**Work required**
Scan the records below. List lines holding "updateArrangement".

Extracted records:
====
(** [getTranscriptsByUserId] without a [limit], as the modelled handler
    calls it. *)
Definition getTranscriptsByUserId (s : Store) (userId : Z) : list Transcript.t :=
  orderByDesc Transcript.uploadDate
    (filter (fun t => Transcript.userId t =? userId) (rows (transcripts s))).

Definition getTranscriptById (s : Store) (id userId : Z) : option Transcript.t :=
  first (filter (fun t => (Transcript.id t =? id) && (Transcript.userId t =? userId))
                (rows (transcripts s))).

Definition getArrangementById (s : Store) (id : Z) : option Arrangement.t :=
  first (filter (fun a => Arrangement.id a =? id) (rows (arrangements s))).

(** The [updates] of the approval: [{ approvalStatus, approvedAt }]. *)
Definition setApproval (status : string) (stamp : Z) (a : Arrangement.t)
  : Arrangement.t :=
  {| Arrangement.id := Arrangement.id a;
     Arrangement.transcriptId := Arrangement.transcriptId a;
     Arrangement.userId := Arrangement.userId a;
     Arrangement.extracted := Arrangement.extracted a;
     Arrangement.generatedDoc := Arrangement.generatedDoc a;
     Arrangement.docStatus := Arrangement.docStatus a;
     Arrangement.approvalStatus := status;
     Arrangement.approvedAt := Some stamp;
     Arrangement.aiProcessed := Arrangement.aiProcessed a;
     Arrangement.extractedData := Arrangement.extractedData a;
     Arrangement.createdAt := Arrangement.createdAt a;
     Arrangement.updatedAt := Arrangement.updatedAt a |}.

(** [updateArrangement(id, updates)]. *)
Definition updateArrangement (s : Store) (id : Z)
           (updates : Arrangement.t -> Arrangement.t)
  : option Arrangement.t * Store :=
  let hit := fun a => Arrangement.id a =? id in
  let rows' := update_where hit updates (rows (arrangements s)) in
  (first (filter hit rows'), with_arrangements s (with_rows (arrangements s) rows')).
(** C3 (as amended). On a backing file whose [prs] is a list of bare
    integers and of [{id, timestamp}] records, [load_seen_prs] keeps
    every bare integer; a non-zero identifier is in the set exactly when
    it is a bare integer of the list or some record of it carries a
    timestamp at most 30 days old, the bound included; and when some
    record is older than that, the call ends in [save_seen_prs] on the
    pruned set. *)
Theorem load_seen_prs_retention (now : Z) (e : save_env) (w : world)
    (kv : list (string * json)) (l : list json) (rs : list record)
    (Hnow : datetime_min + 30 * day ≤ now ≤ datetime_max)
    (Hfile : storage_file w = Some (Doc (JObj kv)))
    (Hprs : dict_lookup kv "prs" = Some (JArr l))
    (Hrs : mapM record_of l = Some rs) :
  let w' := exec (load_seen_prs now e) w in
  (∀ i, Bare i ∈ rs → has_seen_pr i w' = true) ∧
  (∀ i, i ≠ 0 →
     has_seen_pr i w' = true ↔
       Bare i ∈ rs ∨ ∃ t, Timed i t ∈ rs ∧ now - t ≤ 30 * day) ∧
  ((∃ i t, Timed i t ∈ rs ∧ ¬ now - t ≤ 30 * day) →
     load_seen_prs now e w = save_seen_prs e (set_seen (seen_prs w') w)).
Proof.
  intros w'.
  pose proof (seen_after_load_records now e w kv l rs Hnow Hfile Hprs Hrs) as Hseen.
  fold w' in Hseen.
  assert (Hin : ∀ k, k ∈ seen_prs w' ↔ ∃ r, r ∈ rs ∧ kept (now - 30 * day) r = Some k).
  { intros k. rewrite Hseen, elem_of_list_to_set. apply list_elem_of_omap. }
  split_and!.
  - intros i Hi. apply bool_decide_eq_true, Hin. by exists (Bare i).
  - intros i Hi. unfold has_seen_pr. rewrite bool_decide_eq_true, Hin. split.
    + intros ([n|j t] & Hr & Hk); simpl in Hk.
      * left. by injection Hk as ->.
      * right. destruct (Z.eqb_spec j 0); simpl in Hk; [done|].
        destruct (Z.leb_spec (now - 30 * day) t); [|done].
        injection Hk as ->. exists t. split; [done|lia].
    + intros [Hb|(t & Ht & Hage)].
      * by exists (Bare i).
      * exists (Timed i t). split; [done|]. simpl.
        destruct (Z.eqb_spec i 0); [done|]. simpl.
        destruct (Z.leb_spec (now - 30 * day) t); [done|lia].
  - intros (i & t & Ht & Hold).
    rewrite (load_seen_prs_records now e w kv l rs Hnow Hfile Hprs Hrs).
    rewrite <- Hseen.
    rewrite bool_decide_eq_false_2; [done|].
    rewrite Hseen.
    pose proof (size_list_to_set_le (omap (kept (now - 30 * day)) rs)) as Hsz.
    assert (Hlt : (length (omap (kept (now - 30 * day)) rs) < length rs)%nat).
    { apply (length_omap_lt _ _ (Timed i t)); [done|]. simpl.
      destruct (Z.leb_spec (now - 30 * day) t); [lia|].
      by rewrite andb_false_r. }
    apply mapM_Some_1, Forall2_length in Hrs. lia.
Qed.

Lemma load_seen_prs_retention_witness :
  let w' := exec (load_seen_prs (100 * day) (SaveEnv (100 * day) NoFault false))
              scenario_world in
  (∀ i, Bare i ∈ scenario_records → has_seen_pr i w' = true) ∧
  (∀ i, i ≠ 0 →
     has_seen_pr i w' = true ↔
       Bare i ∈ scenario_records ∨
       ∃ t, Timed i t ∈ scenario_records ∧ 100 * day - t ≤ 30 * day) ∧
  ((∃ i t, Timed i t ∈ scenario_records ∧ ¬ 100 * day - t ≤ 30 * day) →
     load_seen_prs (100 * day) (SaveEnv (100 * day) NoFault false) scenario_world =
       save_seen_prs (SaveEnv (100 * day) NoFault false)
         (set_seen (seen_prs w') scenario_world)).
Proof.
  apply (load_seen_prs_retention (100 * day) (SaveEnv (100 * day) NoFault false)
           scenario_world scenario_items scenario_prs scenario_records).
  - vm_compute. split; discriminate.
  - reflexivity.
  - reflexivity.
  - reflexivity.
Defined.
====
**Answer for this exercise**
(** [updateArrangement(id, updates)]. *)
Definition updateArrangement (s : Store) (id : Z)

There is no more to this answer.